Le DAL, pour Dispositif d’Aide à la Lactation, est un outil dont on entend souvent parler lorsque l’allaitement maternel ne se déroule pas exactement comme prévu. Il suscite à la fois de l’espoir, des interrogations mais aussi parfois des réticences.
Pourtant, le DAL n’est ni une solution miracle ni un dispositif réservé à des situations exceptionnelles. C’est avant tout un outil d’accompagnement, utilisé dans certains contextes précis pour soutenir la lactation tout en permettant au bébé de continuer à allaiter au sein.
Dans cet article, vous trouverez une explication claire, nuancée et accessible du DAL : dans quels cas il peut aider, quels types existent, comment s’en servir au quotidien, comment réaliser un DAL « maison » de façon simple et hygiénique…
Vous êtes parent ? Vous aurez des repères concrets. Vous êtes professionnel ? Vous aurez une base structurée et compatible avec les recommandations internationales actuelles.
SOMMAIRE
- Qu’est-ce qu’un Dispositif d’Aide à la Lactation (DAL) ?
- Dans quels cas un DAL peut-il être utile ?
- Pourquoi le DAL peut soutenir l’allaitement maternel ?

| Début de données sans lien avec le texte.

Lemma lines_loop_eq pattern ls r : Forall line_ok ls -> line_ok r -> forall fuel found out, (length ls < fuel)%nat ->
  lines_loop fuel pattern (concat (nl <$> ls) ++ r) found out =
    (r, match ls with [] => found | _ => true end, out ++ grep_lines pattern ls).
Proof.
  intros Hls Hr. induction Hls as [|l ls Hl _ IH]; intros [|fuel] found out Hf; try (simpl in Hf; lia); cbn [lines_loop].
  - unfold grep_lines. simpl. by rewrite (split_line_none r Hr), app_nil_r.
  - rewrite fmap_cons. cbn [concat]. rewrite <- app_assoc, split_line_nl by done. rewrite IH by (simpl in Hf; lia).
    f_equal; [by destruct ls|]. unfold grep_lines. rewrite filter_cons.
    destruct (match_ pattern l) eqn:E; [rewrite decide_True by done|rewrite decide_False by done].
    + rewrite fmap_cons. cbn [concat]. unfold nl. by rewrite <- !app_assoc.
    + done.
Qed.

(** The beginning of a text of lines: whole lines and a part of the next one. *)
Lemma take_lines ls tail n : Forall line_ok ls -> line_ok tail ->
  exists ls1 ls2 r, ls = ls1 ++ ls2 /\ take n (concat (nl <$> ls) ++ tail) = concat (nl <$> ls1) ++ r /\ line_ok r /\
    (length (concat (nl <$> ls1)) <= n)%nat /\
    (r ++ drop n (concat (nl <$> ls) ++ tail) = concat (nl <$> ls2) ++ tail) /\
    (forall l, head ls = Some l -> (length (nl l) <= n)%nat -> ls1 <> []).
Proof.
  intros Hls Ht. revert n. induction Hls as [|l ls Hl Hls IH]; intros n.
  - exists [], [], (take n tail). simpl. split; [done|]. split; [done|]. split; [by apply Forall_take|]. split; [lia|].
    split; [apply take_drop|done].
  - rewrite fmap_cons. cbn [concat]. destruct (decide (length (nl l) <= n)%nat) as [Hle|Hlt].
    + destruct (IH (n - length (nl l))%nat) as (ls1 & ls2 & r & -> & E & Hr & Hn & Ed & _). exists (l :: ls1), ls2, r.
      split; [done|]. rewrite <- !app_assoc, take_app_ge, drop_app_ge by done. rewrite E. rewrite fmap_cons. cbn [concat].
      split; [by rewrite app_assoc|]. split; [done|]. rewrite length_app. split; [lia|]. by split.
    + exists [], (l :: ls), (take n (nl l)). split; [done|]. rewrite <- !app_assoc, take_app_le, drop_app_le by lia.
      split; [done|]. split; [|split; [simpl; lia|split; [|intros l' [= <-]; lia]]].
      * unfold nl in *. rewrite length_app in Hlt. simpl in Hlt. rewrite take_app_le by lia. by apply Forall_take.
      * rewrite fmap_cons. cbn [concat]. by rewrite app_assoc, take_drop, app_assoc.
Qed.

(** A text without newline at the beginning of a line is part of the line. *)
Lemma part_of_line r x l y : line_ok r -> r ++ x = nl l ++ y -> (length r <= length l)%nat.
Proof.
  intros Hr E. destruct (decide (length r <= length l)%nat); [done|exfalso].
  assert (r !! length l = Some 10) as H10.
  { rewrite <- (lookup_app_l r x), E by lia. unfold nl. rewrite <- app_assoc. cbn [app]. by rewrite list_lookup_middle. }
  by apply (Forall_lookup_1 _ _ _ _ Hr) in H10 as [? _].
Qed.

Lemma part_of_file r x ls tail : line_ok r -> r ++ x = concat (nl <$> ls) ++ tail ->
  Forall (fun l => (length l <= 1022)%nat) ls -> (length tail <= 1022)%nat -> (length r <= 1022)%nat.
Proof.
  intros Hr E Hls Ht. destruct Hls as [|l ls Hl _].
  - simpl in E. apply (f_equal length) in E. rewrite length_app in E. lia.
  - rewrite fmap_cons in E. cbn [concat] in E. rewrite <- app_assoc in E. pose proof (part_of_line _ _ _ _ Hr E). lia.
Qed.

Definition pending (rest : list Z) : list (list Z) := match rest with [] => [] | _ => [rest] end.

Lemma read_pending n rest inp : inp = pending rest \/ inp = [rest] ->
  exists inp', read n inp = (take n rest, inp') /\ (inp' = pending (drop n rest) \/ inp' = [drop n rest]).
Proof.
  intros [->| ->].
  - destruct rest as [|c rest]; simpl; [exists []; rewrite take_nil, drop_nil; by split; [|left]|].
    case_decide.
    + exists []. rewrite take_ge, drop_ge by (simpl; lia). by split; [|left].
    + exists [drop n (c :: rest)]. by split; [|right].
  - simpl. case_decide.
    + exists []. rewrite take_ge, drop_ge by lia. by split; [|left].
    + exists [drop n rest]. by split; [|right].
Qed.

Lemma grep_loop_file pattern tail : line_ok tail -> (length tail <= 1022)%nat -> forall fuel ls buf rest inp out,
  Forall line_ok ls -> Forall (fun l => (length l <= 1022)%nat) ls -> line_ok buf ->
  inp = pending rest \/ inp = [rest] -> (length rest < fuel)%nat ->
  (buf ++ rest = concat (nl <$> ls) ++ tail \/ ls = [] /\ rest = []) ->
  grep_loop fuel pattern buf inp out = Some (out ++ grep_lines pattern ls).
Proof.
  intros Ht Htl fuel. induction fuel as [|fuel IH]; intros ls buf rest inp out Hls Hlen Hbuf Hinp Hf Hstream; [lia|].
  cbn [grep_loop]. unfold sizeof_buf. destruct rest as [|c rest].
  { assert (ls = []) as ->.
    { destruct Hstream as [E|[? _]]; [|done]. destruct ls as [|l ls]; [done|exfalso].
      rewrite fmap_cons in E. cbn [concat] in E. rewrite <- app_assoc in E. pose proof (part_of_line _ _ _ _ Hbuf E).
      apply (f_equal length) in E. unfold nl in E. rewrite !length_app in E. simpl in E. lia. }
    destruct (read_pending (1024 - length buf - 1) [] inp Hinp) as (inp' & -> & _). rewrite take_nil.
    unfold grep_lines. simpl. by rewrite app_nil_r. }
  destruct Hstream as [E|[_ [=]]]. set (R := c :: rest) in *.
  assert (length buf <= 1022)%nat as Hb by (by eapply part_of_file).
  set (n := (1024 - length buf - 1)%nat). destruct (read_pending n R inp Hinp) as (inp' & -> & Hinp').
  assert (take n R = c :: take (n - 1) rest) as En by (unfold R, n; destruct (1024 - length buf - 1)%nat eqn:?; [lia|]; simpl; by rewrite Nat.sub_0_r).
  rewrite En. rewrite <- En.
  assert (buf ++ take n R = take 1023 (buf ++ R)) as ->.
  { rewrite take_app_ge by lia. f_equal. f_equal. unfold n. lia. }
  rewrite E. destruct (take_lines ls tail 1023 Hls Ht) as (ls1 & ls2 & r & El & Ed & Hr & _ & Er & Hne). rewrite Ed. subst ls.
  apply Forall_app in Hls as [Hls1 Hls2]. apply Forall_app in Hlen as [Hlen1 Hlen2].
  rewrite lines_loop_eq; [|done|done|].
  2:{ rewrite length_app. assert (length ls1 <= length (concat (nl <$> ls1)))%nat; [|lia].
      clear. induction ls1 as [|l ls1 IH]; [done|]. rewrite fmap_cons. cbn [concat length]. unfold nl at 1.
      rewrite !length_app. simpl. lia. }
  assert (drop 1023 (buf ++ R) = drop n R) as Edrop.
  { rewrite drop_app_ge by lia. f_equal. unfold n. lia. }
  rewrite <- E, Edrop in Er.
  assert (length (drop n R) < fuel)%nat as Hfuel by (rewrite length_drop; unfold R, n in *; simpl in *; lia).
  destruct ls1 as [|l1 ls1].
  - assert (ls2 = []) as ->.
    { destruct ls2 as [|l2 ls2]; [done|]. exfalso. apply (Hne l2); [done| |done]. apply Forall_cons in Hlen2 as [? _].
      unfold nl. rewrite length_app. simpl. lia. }
    assert (drop n R = []) as Ez.
    { apply (f_equal length) in E. simpl in E. rewrite length_app in E. rewrite <- length_zero_iff_nil, length_drop. unfold n. lia. }
    erewrite (IH [] [] (drop n R)); [|constructor|constructor|constructor|done|done|by right].
    unfold grep_lines. simpl. by rewrite !app_nil_r.
  - cbv iota. erewrite (IH ls2 r (drop n R)); [|done|done|done|done|done|left; exact Er].
    rewrite <- app_assoc. f_equal. f_equal. unfold grep_lines. by rewrite filter_app, fmap_app, concat_app.
Qed.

- Les différents types de DAL : du commerce et « maison »
- Comment utiliser un DAL au quotidien ?
- Réaliser un DAL maison simplement : matériel et étapes
- Les limites et difficultés possibles du DAL
- Sécurité, hygiène et points de vigilance
- L’importance de l’accompagnement autour du DAL
Qu’est-ce qu’un DAL ou Dispositif d’Aide à la Lactation ?
Un DAL (Dispositif d’Aide à la Lactation) est un système qui permet à un bébé de recevoir un complément de lait pendant qu’il tète au sein.
Concrètement, il se compose d’un récipient contenant du lait (lait maternel exprimé ou lait infantile selon le choix et le contexte) relié à une sonde fine.
Généralement, la sonde est positionnée près du mamelon (ou parfois au coin de la bouche du bébé) de façon à ce que le bébé reçoive le complément tout en continuant à téter.
Lorsque le bébé tète, il reçoit à la fois le lait provenant du sein et le complément via la sonde.
Le principe fondamental du DAL est donc de maintenir l’allaitement au sein (avec les mouvements de succion), même lorsqu’un apport complémentaire est nécessaire.
Selon les modèles, le DAL peut être un dispositif du commerce (souvent classé dispositif médical) ou un montage « maison » réalisé avec du matériel existant, notamment des sondes d’alimentation pédiatrique.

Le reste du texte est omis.